Do you really think that such systems aren’t automated and networked? How does the data get to the customer tracking a container?

It’s the daemon that tracks products walking out of a store that haven’t been paid for.

Again, the trend is to network such systems and collect their information, and the data for such networked devices ends up on the web. If your company is only offering non-web enabled daemons but your competitor offers web-enabled daemons - and given the trend of point of sale systems to be browser based, that’s a fairly obvious offering - you’re not competative.

It’s the java component that activates that little buzzer telling you your table is ready at your favorite fancy restaurant.

I’ve not seen these, but again, the point of sale system triggering it is likely to be “web-based” - networked and running on browser UI.

Where is the web in all of that? Huh? Where? The web is the niche.

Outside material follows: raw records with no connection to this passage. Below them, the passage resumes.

(** X14: renaming a header that the loader already renamed changes
    nothing, so a local copy can be loaded again under the same column
    names. *)
Theorem map_columns_idempotent (cols : list string) :
  map_columns (map_columns cols) = map_columns cols.
Proof.
  rewrite !map_columns_each, map_map. apply map_ext. intros orig.
  set (m := db_name orig (_normalize_col orig)).
  assert (Forall (fun ch => plain ch = true) (chars m)
          /\ starts_with_separator (chars m) = false
          /\ ends_with_separator (chars m) = false) as (Hplain & Hstart & Hend).
  { subst m. unfold db_name. destruct (any_upper orig); [|apply normalize_col_shape].
    destruct (normalize_col_shape orig) as (Hp & _).
    rewrite chars_str, (remove_underscores_plain _ Hp).
    assert (Forall (fun ch => plain ch = true /\ is_underscore ch = false)
              (letters_digits (chars (_normalize_col orig)))) as Hld.
    { unfold letters_digits. apply Forall_forall. intros ch Hin.
      apply list_elem_of_In, filter_In in Hin as [Hin Hal].
      rewrite Forall_forall in Hp. split; [by apply Hp, list_elem_of_In|].
      destruct (is_underscore ch) eqn:Hus; [|done].
      by rewrite (underscore_not_alnum ch Hus) in Hal. }
    split; [by eapply Forall_impl; [exact Hld | intros ? []]|].
    unfold ends_with_separator.
    assert (Forall (fun ch => plain ch = true /\ is_underscore ch = false)
              (rev (letters_digits (chars (_normalize_col orig))))) as Hrev.
    { apply Forall_forall. intros ch Hin. rewrite Forall_forall in Hld.
      apply Hld. by apply list_elem_of_In, in_rev, list_elem_of_In. }
    split.
    - destruct Hld as [|? ? [_ ?] _]; done.
    - destruct Hrev as [|? ? [_ ?] _]; done. }
  assert (_normalize_col m = m) as Hfix.
  { clearbody m. rewrite <- (str_chars m). by apply normalize_col_fixed. }
  unfold db_name at 1. rewrite Hfix.
  assert (any_upper m = false) as -> by (by apply plain_no_upper).
  done.
Qed.

End NormalizerExtras.

(** ** More about the feature transform *)

Module TransformExtras.
Import PyStr Pandas Transform TransformFacts TransformShape DemoRaw.

Section WithParser.
Variable parse_number : string -> option Qc.

Local Abbreviation handle_missing := (handle_missing parse_number).
Local Abbreviation transform_data := (transform_data parse_number).
Local Abbreviation to_numeric_values := (to_numeric_values parse_number).

(** The staged DataFrame, column by column. *)
Lemma transform_data_columns (raw : gmap string column) tv mv tc internet lines contract :
  raw !! "tenure" = Some (Number tv) ->
  raw !! "MonthlyCharges" = Some (Number mv) ->
  raw !! "TotalCharges" = Some tc ->
  raw !! "InternetService" = Some internet ->
  raw !! "MultipleLines" = Some lines ->
  raw !! "Contract" = Some contract ->
  let cv := to_numeric_values tc in
  exists out,
    transform_data raw = Some out
    /\ forall name,
         out !! name =
           if decide ("customerID" = name) then None
           else if decide ("gender" = name) then None
           else if decide ("InternetService_norm" = name) then None
           else if decide ("Contract_norm" = name) then None
           else if decide ("contract_type_code" = name)
             then Some (from_text contract_code (q (-1)) (fill_unknown contract))
           else if decide ("is_multi_line_user" = name)
             then Some (from_text is_multi_line (q 0) (fill_unknown lines))
           else if decide ("has_internet_service" = name)
             then Some (from_text has_internet (q 0) (fill_unknown internet))
           else if decide ("monthly_charge_segment" = name)
             then Some (Object (map (fun c => Some (monthly_charge_segment c))
                                  (fillna (median mv) mv)))
           else if decide ("tenure_group" = name)
             then Some (Category (map tenure_group (fillna (median tv) tv)))
           else if decide ("TotalCharges" = name)
             then Some (Number (fillna (median cv) cv))
           else if decide ("MonthlyCharges" = name)
             then Some (Number (fillna (median mv) mv))
           else if decide ("tenure" = name)
             then Some (Number (fillna (median tv) tv))
           else fill_unknown <$> raw !! name.
Proof.
  intros Ht Hm Hc Hi Hl Hct cv.
  unfold Transform.transform_data.
  rewrite (handle_missing_result parse_number raw tv mv tc Ht Hm Hc). fold cv.
  cbn [mbind option_bind].
  set (base := <["TotalCharges" := Number (fillna (median cv) cv)]> _).
  erewrite (engineer_features_result (fill_unknown <$> base)
              (fillna (median tv) tv) (fillna (median mv) mv)
              (fill_unknown internet) (fill_unknown lines) (fill_unknown contract));
    [| by (subst base; rewrite lookup_fmap; simplify_map_eq) ..].
  cbn [mbind option_bind]. eexists. split; [done|]. intros name. unfold drop_fields.
  rewrite !lookup_delete, !lookup_insert, lookup_fmap. subst base.
  rewrite !lookup_insert.
  repeat (case_decide; [done|]).
  repeat case_decide; done.
Qed.

Lemma readable_inv (raw : gmap string column) :
  readable raw ->
  exists tv mv tc internet lines contract,
    raw !! "tenure" = Some (Number tv)
    /\ raw !! "MonthlyCharges" = Some (Number mv)
    /\ raw !! "TotalCharges" = Some tc
    /\ raw !! "InternetService" = Some internet
    /\ raw !! "MultipleLines" = Some lines
    /\ raw !! "Contract" = Some contract.
Proof.
  intros ([tv Ht] & [mv Hm] & [tc Hc] & [internet Hi] & [lines Hl] & [contract Hct]).
  by exists tv, mv, tc, internet, lines, contract.
Qed.

Lemma impute_median_Some (df : gmap string column) col out :
  impute_median df col = Some out -> exists vals, df !! col = Some (Number vals).
Proof. unfold impute_median. destruct (df !! col) as [[vals| |]|]; [by eexists | done..]. Qed.

Lemma transform_data_readable (raw out : gmap string column) :
  transform_data raw = Some out -> readable raw.
Proof.
  unfold Transform.transform_data, Transform.handle_missing.
  destruct (raw !! "TotalCharges") as [tc|] eqn:Hc; [|done]. cbn [mbind option_bind].
  unfold num_cols. cbn [foldl mbind option_bind].
  destruct (impute_median _ "tenure") as [d1|] eqn:H1; [|done]. cbn [mbind option_bind].
  destruct (impute_median d1 "MonthlyCharges") as [d2|] eqn:H2; [|done]. cbn [mbind option_bind].
  destruct (impute_median d2 "TotalCharges") as [d3|] eqn:H3; [|done]. cbn [mbind option_bind].
  pose proof (impute_median_Some _ _ _ H1) as [tv Ht]. rewrite lookup_insert_ne in Ht by done.
  pose proof (impute_median_Some _ _ _ H2) as [mv Hm].
  unfold impute_median in H1. rewrite lookup_insert_ne, Ht in H1 by done.
  injection H1 as <-. rewrite !lookup_insert_ne in Hm by done.
  unfold impute_median in H2. rewrite !lookup_insert_ne, Hm in H2 by done.
  injection H2 as <-.
  unfold impute_median in H3. rewrite !lookup_insert_ne, lookup_insert_eq in H3 by done.
  injection H3 as <-.
  unfold engineer_features, numbers.
  rewrite lookup_fmap. rewrite !lookup_insert_ne, lookup_insert_eq by done.
  cbn [fmap option_fmap option_map fill_unknown mbind option_bind].
  rewrite lookup_insert_ne, lookup_fmap by done.
  rewrite !lookup_insert_ne, lookup_insert_eq by done.
  cbn [fmap option_fmap option_map fill_unknown mbind option_bind].
  rewrite !lookup_insert_ne, lookup_fmap, !lookup_insert_ne by done.
  destruct (raw !! "InternetService") as [internet|] eqn:Hi; [|done].
  cbn [fmap option_fmap option_map mbind option_bind].
  rewrite !lookup_insert_ne, lookup_fmap, !lookup_insert_ne by done.
  destruct (raw !! "MultipleLines") as [lines|] eqn:Hl; [|done].
  cbn [fmap option_fmap option_map mbind option_bind].
  rewrite !lookup_insert_ne, lookup_fmap, !lookup_insert_ne by done.
  destruct (raw !! "Contract") as [contract|] eqn:Hct; [|done].
  intros _. unfold readable. rewrite Hi, Hl, Hct. repeat split; by eexists.
Qed.


Local Ltac table Htab :=
  rewrite Htab; repeat (case_decide; [done|]); try done.

Lemma column_length_fill c : column_length (fill_unknown c) = column_length c.
Proof. destruct c; cbn; unfold fillna; by rewrite ?length_map. Qed.

Lemma column_length_from_text f miss c : column_length (from_text f miss c) = column_length c.
Proof. destruct c; cbn; by rewrite length_map. Qed.

Lemma from_text_among f miss allowed c :
  (forall v, exists n, n ∈ allowed /\ f v = q n) ->
  (exists n, n ∈ allowed /\ miss = q n) ->
  numbers_among allowed (from_text f miss c).
Proof.
  intros Hf (n & Hn & ->). destruct c as [vals|vals|vals]; cbn; apply Forall_map, Forall_forall.
  - intros v _. by exists n.
  - intros v _. destruct (Hf v) as (m & Hm & ->). by exists m.
  - intros v _. destruct (Hf v) as (m & Hm & ->). by exists m.
Qed.

Lemma has_internet_flag v : exists n, n ∈ [0; 1]%Z /\ has_internet v = q n.
Proof.
  unfold has_internet. case_bool_decide; [exists 1%Z | exists 0%Z];
    (split; [|done]); repeat constructor.
Qed.

Lemma is_multi_line_flag v : exists n, n ∈ [0; 1]%Z /\ is_multi_line v = q n.
Proof.
  unfold is_multi_line. case_bool_decide; [exists 1%Z | exists 0%Z];
    (split; [|done]); repeat constructor.
Qed.

Lemma contract_code_range v : exists n, n ∈ [-1; 0; 1; 2]%Z /\ contract_code v = q n.
Proof.
  unfold contract_code, contract_map.
  repeat case_bool_decide; cbn [default];
    [exists 0%Z | exists 1%Z | exists 2%Z | exists (-1)%Z]; (split; [|done]);
    repeat constructor.
Qed.


(** X16: in the staged DataFrame the identifying columns [customerID]
    and [gender] and the two helper columns are gone, the five derived
    columns are there, and every other column is there exactly when the
    raw file has it. *)
Theorem staged_columns (raw out : gmap string column) :
  transform_data raw = Some out ->
  (forall name, name ∈ dropped_cols -> out !! name = None)
  /\ (forall name, name ∈ derived_cols -> is_Some (out !! name))
  /\ (forall name, name ∉ dropped_cols -> name ∉ derived_cols ->
        is_Some (out !! name) <-> is_Some (raw !! name)).
Proof.
  intros Hout.
  destruct (readable_inv raw (transform_data_readable raw out Hout))
    as (tv & mv & tc & internet & lines & contract & Ht & Hm & Hc & Hi & Hl & Hct).
  destruct (transform_data_columns raw tv mv tc internet lines contract Ht Hm Hc Hi Hl Hct)
    as (out' & Hout' & Htab).
  rewrite Hout in Hout'. injection Hout' as <-.
  split; [|split].
  - intros name Hname. rewrite Htab. unfold dropped_cols in Hname.
    repeat (apply elem_of_cons in Hname as [-> | Hname]; [by repeat (case_decide; [done|])|]).
    by apply elem_of_nil in Hname.
  - intros name Hname. rewrite Htab. unfold derived_cols in Hname.
    repeat (apply elem_of_cons in Hname as [-> | Hname]; [by repeat (case_decide; [done|])|]).
    by apply elem_of_nil in Hname.
  - intros name Hdrop Hder. rewrite Htab. unfold dropped_cols in Hdrop. unfold derived_cols in Hder.
    repeat (apply not_elem_of_cons in Hdrop as [? Hdrop]).
    repeat (apply not_elem_of_cons in Hder as [? Hder]).
    repeat (case_decide; [done|]).
    case_decide; [subst name; by rewrite Hc|].
    case_decide; [subst name; by rewrite Hm|].
    case_decide; [subst name; by rewrite Ht|].
    by rewrite fmap_is_Some.
Qed.

(** X17: the transform neither drops nor adds a row: when all columns of
    the raw file have [n] values, so have all columns of the staged
    DataFrame, the derived ones included. *)
Theorem transform_keeps_row_count (raw out : gmap string column) (n : nat) :
  transform_data raw = Some out ->
  (forall name c, raw !! name = Some c -> column_length c = n) ->
  forall name c, out !! name = Some c -> column_length c = n.
Proof.
  intros Hout Hraw name c.
  destruct (readable_inv raw (transform_data_readable raw out Hout))
    as (tv & mv & tc & internet & lines & contract & Ht & Hm & Hc & Hi & Hl & Hct).
  destruct (transform_data_columns raw tv mv tc internet lines contract Ht Hm Hc Hi Hl Hct)
    as (out' & Hout' & Htab).
  rewrite Hout in Hout'. injection Hout' as <-.
  pose proof (Hraw _ _ Ht) as Hnt. pose proof (Hraw _ _ Hm) as Hnm.
  pose proof (Hraw _ _ Hc) as Hnc. pose proof (Hraw _ _ Hi) as Hni.
  pose proof (Hraw _ _ Hl) as Hnl. pose proof (Hraw _ _ Hct) as Hnct.
  cbn in Hnt, Hnm.
  assert (length (to_numeric_values tc) = n) as Hncv.
  { destruct tc; cbn in Hnc |- *; by rewrite ?length_map. }
  rewrite Htab.
  repeat (case_decide; [done|]).
  repeat (case_decide;
          [intros [= <-]; cbn [column_length];
           rewrite ?column_length_from_text, ?column_length_fill, ?length_map;
           unfold fillna; rewrite ?length_map; done|]).
  destruct (raw !! name) as [c0|] eqn:Hname; [|done].
  intros [= <-]. rewrite column_length_fill. by apply (Hraw name).
Qed.

(** X18: in the staged DataFrame the two derived labels of a row are
    those of the imputed values of the same row: [tenure_group] is the
    group of the row's [tenure], [monthly_charge_segment] the segment of
    the row's [MonthlyCharges], which is "Low" below 30, "Medium" from
    30 to 70, and "High" above 70 and for a charge that is still null. *)
Theorem labels_follow_imputed_values (raw out : gmap string column) :
  transform_data raw = Some out ->
  (exists tenure charges,
      out !! "tenure" = Some (Number tenure)
      /\ out !! "MonthlyCharges" = Some (Number charges)
      /\ out !! "tenure_group" = Some (Category (map tenure_group tenure))
      /\ out !! "monthly_charge_segment"
         = Some (Object (map (fun c => Some (monthly_charge_segment c)) charges)))
  /\ (forall c, (c < q 30)%Qc -> monthly_charge_segment (Some c) = "Low")
  /\ (forall c, (q 30 <= c)%Qc -> (c <= q 70)%Qc -> monthly_charge_segment (Some c) = "Medium")
  /\ (forall c, (q 70 < c)%Qc -> monthly_charge_segment (Some c) = "High")
  /\ monthly_charge_segment None = "High".
Proof.
  intros Hout.
  destruct (readable_inv raw (transform_data_readable raw out Hout))
    as (tv & mv & tc & internet & lines & contract & Ht & Hm & Hc & Hi & Hl & Hct).
  destruct (transform_data_columns raw tv mv tc internet lines contract Ht Hm Hc Hi Hl Hct)
    as (out' & Hout' & Htab).
  rewrite Hout in Hout'. injection Hout' as <-.
  split; [|split; [|split; [|split]]].
  - exists (fillna (median tv) tv), (fillna (median mv) mv).
    split; [|split; [|split]]; by table Htab.
  - intros c Hlow. unfold monthly_charge_segment. by rewrite bool_decide_eq_true_2.
  - intros c H30 H70. unfold monthly_charge_segment.
    rewrite bool_decide_eq_false_2 by (by apply Qcle_not_lt).
    by rewrite bool_decide_eq_true_2.
  - intros c H70. unfold monthly_charge_segment.
    rewrite bool_decide_eq_false_2.
    + rewrite bool_decide_eq_false_2; [done | by apply Qclt_not_le].
    + apply Qcle_not_lt, Qclt_le_weak. eapply Qclt_trans; [|exact H70].
      by apply Z2Qc_inj_lt.
  - done.
Qed.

Most of the systems I’ve worked on have had a web interface. Typically that’s been about one day’s effort on a six month project ( a REST API rather than a UI ), though I’ve also created quite complex SVG and JavaScript UI for non-web distributed applications ( using XMPP rather than HTTP ); there’s a fine line between a distributed application using SVG and a desktop application using XAML.

I don’t think that ‘web programming’ is a particularly useful term, as most of my programming in technologies that originated on the web - Java, XML, XHTML, JavaScript, XUL, SVG, RDF - have not been on ‘web sites’, and the programming I’ve done which has been on and of the web has been trivially easy compared to the bulk of the system. Adding a REST interface to a simulation of missile flight dynamics isn’t rocket science, but is ‘web programming’. Creating a good user experience ( whether on a web site or a stand-alone application ) isn’t ‘web programming’ - “learning to program has as much to do with writing interactive applications as learning to touch type has to do with writing poetry”.

Can you play DVDs with the web browser yet?

@Beth S
"So when will I be able to write an interactive 3D application that runs inside all of the popular browsers without any special plug-ins?"

Right now:
http://tulrich.com/geekstuff/canvas/perspective.html

(requires support for the canvas tag, which is in HTML5; firefox and chrome at least should be able to run it)

Pretty soon, all programming will be web programming.

The people who write the actual web browser are laughing at this.